*** Opening of Records supplied ***
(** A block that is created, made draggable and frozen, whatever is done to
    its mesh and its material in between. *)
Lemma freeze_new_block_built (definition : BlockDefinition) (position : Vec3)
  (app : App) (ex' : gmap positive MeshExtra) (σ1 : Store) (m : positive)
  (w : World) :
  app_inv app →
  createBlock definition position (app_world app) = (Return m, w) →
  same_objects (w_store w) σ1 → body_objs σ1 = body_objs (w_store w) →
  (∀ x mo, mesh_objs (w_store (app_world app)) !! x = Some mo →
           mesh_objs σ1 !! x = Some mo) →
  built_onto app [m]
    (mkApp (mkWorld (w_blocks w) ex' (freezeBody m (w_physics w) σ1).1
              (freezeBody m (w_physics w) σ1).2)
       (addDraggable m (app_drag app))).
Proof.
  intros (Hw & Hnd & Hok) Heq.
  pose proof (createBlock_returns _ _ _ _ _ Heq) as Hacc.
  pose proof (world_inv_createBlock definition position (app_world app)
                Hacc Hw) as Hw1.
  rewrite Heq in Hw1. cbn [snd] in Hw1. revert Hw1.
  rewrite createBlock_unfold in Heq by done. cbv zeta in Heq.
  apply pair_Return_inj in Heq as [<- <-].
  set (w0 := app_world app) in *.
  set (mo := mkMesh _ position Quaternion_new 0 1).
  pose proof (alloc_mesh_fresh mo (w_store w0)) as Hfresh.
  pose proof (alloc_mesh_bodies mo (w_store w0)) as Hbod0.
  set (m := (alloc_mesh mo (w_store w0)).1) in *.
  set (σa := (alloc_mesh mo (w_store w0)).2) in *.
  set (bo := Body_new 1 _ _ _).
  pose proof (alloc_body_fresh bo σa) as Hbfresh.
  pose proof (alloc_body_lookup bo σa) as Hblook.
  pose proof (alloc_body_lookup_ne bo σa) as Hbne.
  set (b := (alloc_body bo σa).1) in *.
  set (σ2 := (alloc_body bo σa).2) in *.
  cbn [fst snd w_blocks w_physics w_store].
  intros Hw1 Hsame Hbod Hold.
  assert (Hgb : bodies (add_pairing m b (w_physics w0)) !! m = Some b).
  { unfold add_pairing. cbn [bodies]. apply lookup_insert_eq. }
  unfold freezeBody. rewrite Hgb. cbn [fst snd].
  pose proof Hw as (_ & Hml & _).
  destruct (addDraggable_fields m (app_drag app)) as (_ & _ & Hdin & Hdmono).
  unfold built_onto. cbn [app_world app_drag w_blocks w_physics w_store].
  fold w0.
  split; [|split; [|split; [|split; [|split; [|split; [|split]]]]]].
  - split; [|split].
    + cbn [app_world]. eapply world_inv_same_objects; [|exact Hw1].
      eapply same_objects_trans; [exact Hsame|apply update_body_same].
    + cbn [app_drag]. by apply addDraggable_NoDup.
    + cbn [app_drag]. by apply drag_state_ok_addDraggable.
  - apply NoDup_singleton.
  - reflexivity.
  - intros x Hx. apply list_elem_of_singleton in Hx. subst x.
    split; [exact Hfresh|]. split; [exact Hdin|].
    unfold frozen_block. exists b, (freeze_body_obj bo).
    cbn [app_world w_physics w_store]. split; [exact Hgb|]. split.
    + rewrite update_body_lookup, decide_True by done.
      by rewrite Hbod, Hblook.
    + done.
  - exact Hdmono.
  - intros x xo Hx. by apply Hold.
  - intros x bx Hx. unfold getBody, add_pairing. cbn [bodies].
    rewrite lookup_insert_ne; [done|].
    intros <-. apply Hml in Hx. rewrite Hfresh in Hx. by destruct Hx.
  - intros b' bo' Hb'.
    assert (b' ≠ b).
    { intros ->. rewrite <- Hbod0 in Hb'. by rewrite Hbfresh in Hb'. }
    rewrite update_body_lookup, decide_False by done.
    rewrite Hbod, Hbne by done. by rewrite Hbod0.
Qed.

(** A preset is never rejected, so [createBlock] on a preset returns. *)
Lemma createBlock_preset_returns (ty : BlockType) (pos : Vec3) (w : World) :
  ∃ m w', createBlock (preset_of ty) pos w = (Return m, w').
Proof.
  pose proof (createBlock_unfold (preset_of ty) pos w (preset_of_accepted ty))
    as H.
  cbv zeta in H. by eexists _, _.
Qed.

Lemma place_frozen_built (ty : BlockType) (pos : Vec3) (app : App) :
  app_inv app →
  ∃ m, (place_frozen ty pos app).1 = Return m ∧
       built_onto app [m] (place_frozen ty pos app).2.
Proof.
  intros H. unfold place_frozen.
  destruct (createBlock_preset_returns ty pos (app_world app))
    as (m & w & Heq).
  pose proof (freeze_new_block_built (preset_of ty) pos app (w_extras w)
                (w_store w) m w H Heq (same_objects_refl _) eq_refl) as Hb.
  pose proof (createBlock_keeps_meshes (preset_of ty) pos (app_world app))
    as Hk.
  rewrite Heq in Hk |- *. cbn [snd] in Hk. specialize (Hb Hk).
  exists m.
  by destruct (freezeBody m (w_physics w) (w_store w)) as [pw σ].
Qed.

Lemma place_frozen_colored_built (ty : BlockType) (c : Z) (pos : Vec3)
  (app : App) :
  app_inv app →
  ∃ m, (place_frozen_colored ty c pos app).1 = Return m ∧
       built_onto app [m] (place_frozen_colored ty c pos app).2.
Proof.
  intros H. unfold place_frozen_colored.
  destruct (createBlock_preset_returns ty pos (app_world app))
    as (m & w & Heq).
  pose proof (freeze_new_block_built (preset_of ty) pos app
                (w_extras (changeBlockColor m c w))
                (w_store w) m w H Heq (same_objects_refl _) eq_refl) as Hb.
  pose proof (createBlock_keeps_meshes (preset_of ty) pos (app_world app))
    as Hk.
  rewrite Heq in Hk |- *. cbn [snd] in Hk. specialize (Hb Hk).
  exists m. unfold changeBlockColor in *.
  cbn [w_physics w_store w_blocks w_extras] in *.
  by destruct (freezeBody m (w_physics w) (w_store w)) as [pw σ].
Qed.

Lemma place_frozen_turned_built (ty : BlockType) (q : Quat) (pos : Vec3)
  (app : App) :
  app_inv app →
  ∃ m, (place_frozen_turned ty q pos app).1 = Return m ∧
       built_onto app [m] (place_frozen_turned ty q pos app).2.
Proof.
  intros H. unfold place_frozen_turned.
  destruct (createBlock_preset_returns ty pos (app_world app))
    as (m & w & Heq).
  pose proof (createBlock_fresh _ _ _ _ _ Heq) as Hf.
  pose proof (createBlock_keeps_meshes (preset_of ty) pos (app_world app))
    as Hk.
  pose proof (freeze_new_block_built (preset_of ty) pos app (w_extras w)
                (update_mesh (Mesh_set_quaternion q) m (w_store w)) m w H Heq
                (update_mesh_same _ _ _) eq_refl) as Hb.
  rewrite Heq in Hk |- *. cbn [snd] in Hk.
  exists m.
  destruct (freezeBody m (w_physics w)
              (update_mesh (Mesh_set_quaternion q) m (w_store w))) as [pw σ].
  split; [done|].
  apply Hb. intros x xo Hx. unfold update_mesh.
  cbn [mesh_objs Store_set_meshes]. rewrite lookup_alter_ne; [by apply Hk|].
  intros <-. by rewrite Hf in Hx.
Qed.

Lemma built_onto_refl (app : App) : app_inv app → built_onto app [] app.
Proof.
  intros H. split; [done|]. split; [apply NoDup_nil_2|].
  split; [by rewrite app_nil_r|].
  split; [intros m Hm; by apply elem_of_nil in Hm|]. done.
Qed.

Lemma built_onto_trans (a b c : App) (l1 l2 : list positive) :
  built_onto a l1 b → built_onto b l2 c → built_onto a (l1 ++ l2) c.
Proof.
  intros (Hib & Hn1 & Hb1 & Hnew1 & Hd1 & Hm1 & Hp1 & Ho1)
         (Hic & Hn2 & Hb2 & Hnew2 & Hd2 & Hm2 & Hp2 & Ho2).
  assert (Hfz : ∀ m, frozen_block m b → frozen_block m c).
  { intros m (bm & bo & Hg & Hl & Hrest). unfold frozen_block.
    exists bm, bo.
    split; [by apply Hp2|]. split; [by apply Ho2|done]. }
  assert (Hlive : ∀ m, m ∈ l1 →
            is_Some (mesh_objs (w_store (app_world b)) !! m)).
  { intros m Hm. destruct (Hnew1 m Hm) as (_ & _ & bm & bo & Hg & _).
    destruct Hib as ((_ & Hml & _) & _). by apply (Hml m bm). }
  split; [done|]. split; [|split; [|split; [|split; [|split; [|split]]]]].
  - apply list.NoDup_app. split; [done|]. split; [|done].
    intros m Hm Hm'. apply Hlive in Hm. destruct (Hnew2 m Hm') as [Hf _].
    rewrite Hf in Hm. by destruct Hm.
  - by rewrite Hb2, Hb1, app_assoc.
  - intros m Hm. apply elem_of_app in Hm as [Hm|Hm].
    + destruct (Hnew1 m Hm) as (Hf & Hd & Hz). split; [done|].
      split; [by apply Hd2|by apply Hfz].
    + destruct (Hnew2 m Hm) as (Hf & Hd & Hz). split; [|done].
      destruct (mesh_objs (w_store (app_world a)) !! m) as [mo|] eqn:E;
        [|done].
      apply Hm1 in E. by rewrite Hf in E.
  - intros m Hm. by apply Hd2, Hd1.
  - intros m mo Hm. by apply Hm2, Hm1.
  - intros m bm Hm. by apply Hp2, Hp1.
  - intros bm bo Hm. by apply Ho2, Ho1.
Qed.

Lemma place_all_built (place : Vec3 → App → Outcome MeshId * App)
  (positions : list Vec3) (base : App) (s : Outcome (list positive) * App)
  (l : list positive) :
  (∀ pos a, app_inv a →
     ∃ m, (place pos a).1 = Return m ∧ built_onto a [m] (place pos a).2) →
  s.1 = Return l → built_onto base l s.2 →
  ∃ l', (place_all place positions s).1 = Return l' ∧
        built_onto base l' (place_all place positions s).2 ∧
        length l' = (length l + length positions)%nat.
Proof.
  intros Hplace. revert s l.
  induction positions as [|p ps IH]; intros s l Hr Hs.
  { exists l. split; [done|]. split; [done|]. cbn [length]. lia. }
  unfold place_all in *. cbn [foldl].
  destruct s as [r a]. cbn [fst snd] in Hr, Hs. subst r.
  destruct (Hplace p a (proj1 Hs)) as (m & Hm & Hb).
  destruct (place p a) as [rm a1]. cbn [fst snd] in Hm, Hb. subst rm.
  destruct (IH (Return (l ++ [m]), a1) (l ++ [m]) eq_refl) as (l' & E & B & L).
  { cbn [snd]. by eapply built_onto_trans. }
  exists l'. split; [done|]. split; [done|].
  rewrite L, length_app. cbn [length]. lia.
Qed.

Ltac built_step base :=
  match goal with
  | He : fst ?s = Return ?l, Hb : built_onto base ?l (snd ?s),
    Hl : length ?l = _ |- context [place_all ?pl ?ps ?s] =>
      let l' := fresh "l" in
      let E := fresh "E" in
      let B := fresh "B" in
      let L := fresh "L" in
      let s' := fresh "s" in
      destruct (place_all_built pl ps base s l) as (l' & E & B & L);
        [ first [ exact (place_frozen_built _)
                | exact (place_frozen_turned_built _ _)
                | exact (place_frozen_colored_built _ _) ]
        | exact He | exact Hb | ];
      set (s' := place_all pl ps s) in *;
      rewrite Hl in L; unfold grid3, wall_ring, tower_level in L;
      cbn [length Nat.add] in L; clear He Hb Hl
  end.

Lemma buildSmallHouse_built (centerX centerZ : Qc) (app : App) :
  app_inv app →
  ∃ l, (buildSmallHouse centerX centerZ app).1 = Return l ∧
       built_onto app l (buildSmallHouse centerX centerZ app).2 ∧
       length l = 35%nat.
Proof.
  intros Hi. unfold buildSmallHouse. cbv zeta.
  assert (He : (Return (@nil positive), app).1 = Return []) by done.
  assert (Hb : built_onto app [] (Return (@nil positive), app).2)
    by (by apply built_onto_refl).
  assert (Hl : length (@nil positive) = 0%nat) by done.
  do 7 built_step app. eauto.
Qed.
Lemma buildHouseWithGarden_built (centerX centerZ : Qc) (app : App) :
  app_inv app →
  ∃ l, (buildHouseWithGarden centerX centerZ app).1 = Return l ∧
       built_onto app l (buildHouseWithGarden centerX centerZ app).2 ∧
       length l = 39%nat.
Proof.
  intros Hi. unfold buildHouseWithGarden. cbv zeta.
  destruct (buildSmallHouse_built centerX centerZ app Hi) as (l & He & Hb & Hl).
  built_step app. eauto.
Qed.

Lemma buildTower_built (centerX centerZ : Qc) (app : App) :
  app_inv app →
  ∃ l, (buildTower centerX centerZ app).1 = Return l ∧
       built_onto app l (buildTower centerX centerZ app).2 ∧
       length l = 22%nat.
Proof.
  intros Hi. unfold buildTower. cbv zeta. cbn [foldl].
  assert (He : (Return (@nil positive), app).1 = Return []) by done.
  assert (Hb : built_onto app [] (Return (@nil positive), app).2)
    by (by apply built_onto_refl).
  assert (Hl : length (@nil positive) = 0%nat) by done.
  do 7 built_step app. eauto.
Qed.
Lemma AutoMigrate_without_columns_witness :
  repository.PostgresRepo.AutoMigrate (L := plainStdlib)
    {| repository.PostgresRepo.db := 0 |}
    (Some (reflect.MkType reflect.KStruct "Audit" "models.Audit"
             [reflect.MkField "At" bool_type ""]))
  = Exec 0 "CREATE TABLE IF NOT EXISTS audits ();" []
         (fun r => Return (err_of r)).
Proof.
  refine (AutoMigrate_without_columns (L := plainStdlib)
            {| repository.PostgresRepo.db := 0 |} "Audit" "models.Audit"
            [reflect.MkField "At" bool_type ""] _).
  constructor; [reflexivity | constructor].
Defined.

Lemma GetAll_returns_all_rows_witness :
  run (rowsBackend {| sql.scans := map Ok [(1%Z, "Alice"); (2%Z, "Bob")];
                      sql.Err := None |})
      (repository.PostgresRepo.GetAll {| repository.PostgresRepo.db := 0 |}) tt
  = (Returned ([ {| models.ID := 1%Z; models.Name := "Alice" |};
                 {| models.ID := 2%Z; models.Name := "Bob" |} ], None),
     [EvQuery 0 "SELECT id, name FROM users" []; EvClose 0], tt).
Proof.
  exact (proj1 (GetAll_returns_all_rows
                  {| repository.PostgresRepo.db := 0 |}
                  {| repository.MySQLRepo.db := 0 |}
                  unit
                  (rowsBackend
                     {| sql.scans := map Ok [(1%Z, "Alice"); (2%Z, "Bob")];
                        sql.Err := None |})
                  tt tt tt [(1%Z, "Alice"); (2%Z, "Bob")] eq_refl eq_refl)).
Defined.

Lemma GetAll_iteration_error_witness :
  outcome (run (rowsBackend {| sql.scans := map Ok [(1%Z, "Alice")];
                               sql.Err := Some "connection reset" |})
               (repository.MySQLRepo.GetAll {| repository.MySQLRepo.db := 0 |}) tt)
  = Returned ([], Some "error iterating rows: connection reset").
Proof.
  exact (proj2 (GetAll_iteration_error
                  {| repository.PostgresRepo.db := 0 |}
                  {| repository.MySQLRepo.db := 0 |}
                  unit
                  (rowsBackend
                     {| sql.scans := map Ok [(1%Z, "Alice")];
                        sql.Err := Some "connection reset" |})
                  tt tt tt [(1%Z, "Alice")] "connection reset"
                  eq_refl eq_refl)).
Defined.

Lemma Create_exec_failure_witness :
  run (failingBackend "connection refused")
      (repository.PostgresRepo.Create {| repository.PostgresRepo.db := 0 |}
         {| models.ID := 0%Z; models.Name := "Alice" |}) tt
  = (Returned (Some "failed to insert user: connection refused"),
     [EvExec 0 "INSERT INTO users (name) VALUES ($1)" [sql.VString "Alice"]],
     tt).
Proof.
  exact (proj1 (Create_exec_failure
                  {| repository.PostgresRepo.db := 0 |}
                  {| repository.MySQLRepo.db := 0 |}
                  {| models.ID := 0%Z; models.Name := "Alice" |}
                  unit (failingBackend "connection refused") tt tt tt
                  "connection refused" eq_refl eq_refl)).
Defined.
*** Close of Records supplied ***
■ **Your assignment**
For the string "Hold", show each line of the entries above where it occurs.

■ **Solved exercise**
  intros Hw1 Hsame Hbod Hold.
  - intros x xo Hx. by apply Hold.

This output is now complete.